Non-exclusive breastfeeding for the late preterm dyads was associated with greater maternal anxiety during hospitalization and with more severe maternal depressive symptoms at one month postpartum. Our findings do not demonstate cause-effect, but are consistent with the previous study findings of greater maternal anxiety among late preterm mothers,8,31 and that higher maternal anxiety is associated with poorer breastfeeding outcomes.32 Depressive symptoms are known to be common in postpartum women33 and to negatively affect breastfeeding (e.g.,34). Mothers of late preterm infants may particularly benefit from anticipatory guidance and early mental health screening, with integrated, multidisciplinary lactation support teams as recently described by Bunik et al.35 Bunik and colleagues35 used a Trifecta Breastfeeding Approach that involves a pediatrician, lactation consultant, and clinical psychologist providing comprehensive evaluation and contextualized support for mother-infant dyads. The Association of Women’s Health, Obstetric and Neonatal Nurses (AWHONN) position statement on breastfeeding36 recommends that late preterm dyads receive additional monitoring and support from nurses so that families can realize their breastfeeding goals. AWHONN recommendations37 to prevent or ameliorate inadequate feeding among late preterm mothers and their infants includes promotion of kangaroo care, observation of feeding sessions, education on infant behavioral cues for feeding, and validation of women’s knowledge about effective breastfeeding. Multidisciplinary guidelines for facilitating late preterm breastfeeding and maternal mental health screening are also detailed by the National Perinatal Association5 and the Academy of Breastfeeding Medicine.38
Mothers who deliver late preterm infants may become distressed due to breastfeeding challenges, their emotional distress may hinder early breastfeeding, or, most likely, their infant feeding practices and emotional well-being are reciprocal processes. In our study, late preterm mothers who were exclusively breastfeeding were less distressed than those providing formula in addition to their milk or those who were exclusively formula feeding. This finding is consistent with the work of Ystrom,39 who found that among term and preterm mothers, supplementing human milk feeding with formula was correlated with greater maternal anxiety and depressive symptoms at 6 months postpartum.
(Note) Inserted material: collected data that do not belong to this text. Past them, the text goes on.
(* ===== verification/Monitor.v ===== *)
(** * Monitors ([runtime/monitor.cc], [runtime/monitor_pool.cc], [runtime/mirror/object.cc])

    The lock, the wait set and the identity hash code of one object, used by
    any number of threads.  Every access to the lock word, to a field of a
    shared monitor or to a mutex is a step of its own, except that stores to
    [owner_] and [lock_count_], which only the holder of the monitor makes, are
    done together with the change of [num_waiters_] next to them; [mpc] is where a thread
    is in [MonitorEnter], [MonitorExit], [Wait], [Notify], [IdentityHashCode] or
    one of their callees, with its local variables.  A step is a function of
    the state and of a [choice], which resolves what the code leaves open: the
    next call, spurious failures of a weak compare-and-swap, timeouts and
    interrupts, and the id the pool gives to a new monitor.  [None] is a failed
    check or the use of a monitor that does not exist.

    A mutex is the thread that holds it; blocking and waking follow the
    contract of [Mutex] and [ConditionVariable].  The configuration is the one
    with read barriers ([gUseReadBarrier]), in which adding a monitor to the list
    does not wait for the collector.  A thread outside these
    functions is [Idle], whatever it does with other objects.  Tracing,
    contention logging and callbacks are left out, they do not write the state
    modelled here. *)

From Stdlib Require Import ZArith Lia Bool.
From stdpp Require Import base numbers list option functions gmap.
From S2P Require Import Prelude LockWord WaitSet.

Local Open Scope Z_scope.
Local Open Scope art_scope.

(** ** State *)

(** [monitor_lock_] is the holder of the mutex, [obj_] whether the monitor
    still has its object. *)
Record Monitor := {
  monitor_lock_ : option nat;
  num_waiters_ : Z;
  owner_ : option nat;
  lock_count_ : Z;
  obj_ : bool;
  wait_head_ : option nat;
  wake_head_ : option nat;
  hash_code_ : Z;
}.

(** The constructor. *)
Definition new_monitor (owner : option nat) (hash_code : Z) : Monitor := {|
  monitor_lock_ := None; num_waiters_ := 0; owner_ := owner; lock_count_ := 0; obj_ := true;
  wait_head_ := None; wake_head_ := None; hash_code_ := hash_code |}.

Definition with_lock (M : Monitor) (l : option nat) : Monitor :=
  Build_Monitor l (num_waiters_ M) (owner_ M) (lock_count_ M) (obj_ M) (wait_head_ M) (wake_head_ M) (hash_code_ M).
Definition with_waiters (M : Monitor) (n : Z) : Monitor :=
  Build_Monitor (monitor_lock_ M) n (owner_ M) (lock_count_ M) (obj_ M) (wait_head_ M) (wake_head_ M) (hash_code_ M).
Definition with_owner (M : Monitor) (o : option nat) : Monitor :=
  Build_Monitor (monitor_lock_ M) (num_waiters_ M) o (lock_count_ M) (obj_ M) (wait_head_ M) (wake_head_ M) (hash_code_ M).
Definition with_count (M : Monitor) (c : Z) : Monitor :=
  Build_Monitor (monitor_lock_ M) (num_waiters_ M) (owner_ M) c (obj_ M) (wait_head_ M) (wake_head_ M) (hash_code_ M).
Definition without_obj (M : Monitor) : Monitor :=
  Build_Monitor (monitor_lock_ M) (num_waiters_ M) (owner_ M) (lock_count_ M) false (wait_head_ M) (wake_head_ M) (hash_code_ M).
Definition with_heads (M : Monitor) (ws ks : option nat) : Monitor :=
  Build_Monitor (monitor_lock_ M) (num_waiters_ M) (owner_ M) (lock_count_ M) (obj_ M) ws ks (hash_code_ M).
Definition with_hash (M : Monitor) (h : Z) : Monitor :=
  Build_Monitor (monitor_lock_ M) (num_waiters_ M) (owner_ M) (lock_count_ M) (obj_ M) (wait_head_ M) (wake_head_ M) h.

(** What runs after an inflation: the loop that asked for it. *)
Inductive inflate_kont :=
  | KEnter (trylock : bool) (contention_count : Z)
  | KHash
  | KWait (ms ns : Z).

(** Who called [Lock]: [MonitorEnter], or [Wait] with the saved count. *)
Inductive lock_kont :=
  | KLock
  | KWaitLock (prev_lock_count : Z).

(** Who releases the monitor: [Unlock] or [Wait]. *)
Inductive signal_kont :=
  | KUnlock
  | KWaitSignal (prev_lock_count : Z).

Inductive mpc :=
  | Idle
  (* MonitorEnter *)
  | EnterLoad (trylock : bool) (contention_count : Z)
  | EnterCas (trylock : bool) (contention_count lock_word thin_locked : Z)
  | EnterStore (thin_locked : Z)
  (* InflateThinLocked, Inflate and Install *)
  | InflateThin (lock_word hash_code : Z) (k : inflate_kont)
  | SuspendOwner (owner : nat) (hash_code : Z) (k : inflate_kont)
  | LeaveSuspension (owner : option nat) (hash_code : Z) (k : inflate_kont)
  | Recheck (owner : nat) (hash_code : Z) (k : inflate_kont)
  | Create (owner : option nat) (hash_code : Z) (resume : option nat) (k : inflate_kont)
  | InstallLoad (m : Z) (resume : option nat) (k : inflate_kont)
  | InstallCas (m lw fat : Z) (resume : option nat) (k : inflate_kont)
  | AddMonitor (m : Z) (resume : option nat) (k : inflate_kont)
  | ResumeOwner (owner : nat) (k : inflate_kont)
  (* TryLock and Lock *)
  | TryLockOwner (m : Z) (trylock : bool) (k : lock_kont)
  | TryLockMutex (m : Z) (trylock : bool) (k : lock_kont)
  | TryLockStore (m : Z) (k : lock_kont)
  | LockWaiters (m : Z) (k : lock_kont)
  | LockBlocked (m : Z) (k : lock_kont)
  | LockRunnable (m : Z) (k : lock_kont)
  | LockStore (m : Z) (k : lock_kont)
  (* MonitorExit, Unlock and SignalWaiterAndReleaseMonitorLock *)
  | ExitLoad
  | ExitCas (lock_word new_lw : Z)
  | ExitStore (new_lw : Z)
  | UnlockOwner (m : Z)
  | SignalPop (m : Z) (k : signal_kont)
  | SignalMutex (m : Z) (thread : nat) (k : signal_kont)
  | SignalCheck (m : Z) (thread : nat) (k : signal_kont)
  | SignalSend (m : Z) (thread : nat) (k : signal_kont)
  (* IdentityHashCode and GetHashCode *)
  | HashLoad
  | HashCas (lw hash_word : Z)
  | HashMonitor (m : Z)
  | HashHas (m hc : Z)
  | HashSwap (m new_hash : Z)
  | HashReload (m : Z)
  (* Wait *)
  | WaitLoad (ms ns : Z)
  | WaitOwner (m ms ns : Z)
  | WaitLockMutex (m prev_lock_count : Z)
  | WaitEnqueue (m prev_lock_count : Z)
  | WaitBegin (m prev_lock_count : Z)
  | WaitCond (m prev_lock_count : Z)
  | WaitUnlockMutex (m prev_lock_count : Z)
  | WaitRunnable (m prev_lock_count : Z)
  | WaitClear (m prev_lock_count : Z)
  | WaitRestore (m prev_lock_count : Z)
  (* DoNotify, Notify and NotifyAll *)
  | NotifyLoad (notify_all : bool)
  | NotifyMonitor (m : Z) (notify_all : bool).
Late preterm mothers may therefore benefit from providers who are experienced in tailoring lactation support to enable exclusive human milk provision..Management guidelines such as put forward by Meier et al.4 may be a useful resource for this population. Although early supplementation of breastfed infants is currently common in the U.S.,40 formula supplementation may coincide with maternal emotional distress. Poor breastfeeding outcomes among late preterm dyads may reflect of a lack of appropriate support for parental negotiation of the physiological, metabolical, and developmental obstacles associated with late preterm childbirth.41-42
The infant feeding outcomes of the term group did not correlate with the measures of maternal emotional well-being. However, the low rates of exclusive breastfeeding we observed warrant further investigation. In particular, in the term group, non-exclusive breastfeeding during hospitalization was associated with both cesarean section childbirth and a longer duration of infant hospitalization. Breastfeeding obstacles after cesarean section include maternal mobility limitations, positioning difficulties, and frustration at the need for assistance.43 In addition to Baby-Friendly accreditation44 and tailored breastfeeding support for the population of dyads who experience operative childbirth, improved maternal access to infants while rooming-in with bassinets that attach to the maternal bedframe has been identified as a way to potentially facilitate breastfeeding and maternal satisfaction after cesarean section.45
Only half of the women who exclusively breastfed on the postnatal unit exclusively provided their milk at one month. In the U.S., most mothers stop breastfeeding earlier than they desire.46 The breastfeeding rates we observed were less than the Healthy People 2020 goal of at least 46.2% of infants being exclusively breastfed at 3 months postpartum.47 Additional prospective research is critical to document women’s intentions for infant feeding and how experiences with childbirth and the early postpartum period impact achievement of their breastfeeding plans. In future studies, larger sample sizes would permit within-group testing of factors associated with infant feeding outcomes among mothers of late preterm and term infants.
Limitations
Although our sample was diverse and infant health was not an inclusion or exclusion criterion, the relationship of infant degree of illness and maternal emotional distress was not assessed. The sample was limited by the exclusion of families with multiples and of non-English speaking Hispanic mothers. Maternal history of recreational drug abuse or use of any pharmacological agents that are contraindicated in breastfeeding were also not assessed. Generalizability is further limited by lack of aggregate data from the population of late preterm and term dyads in this community, which would have enabled a comparison of between those who enrolled and those who did not participate. Additionally, other geographical areas may coincide with different levels of maternal emotional distress following childbirth and/or infant feeding intentions. Further, prenatal maternal emotional distress was not assessed, which McDonald et al.8 found to be greater among mothers who went on to deliver late preterm infants, rather than term infants. Finally, maternal recall of infant feeding intentions while on the postnatal unit may have been biased from experiences that occurred between birth and study participation.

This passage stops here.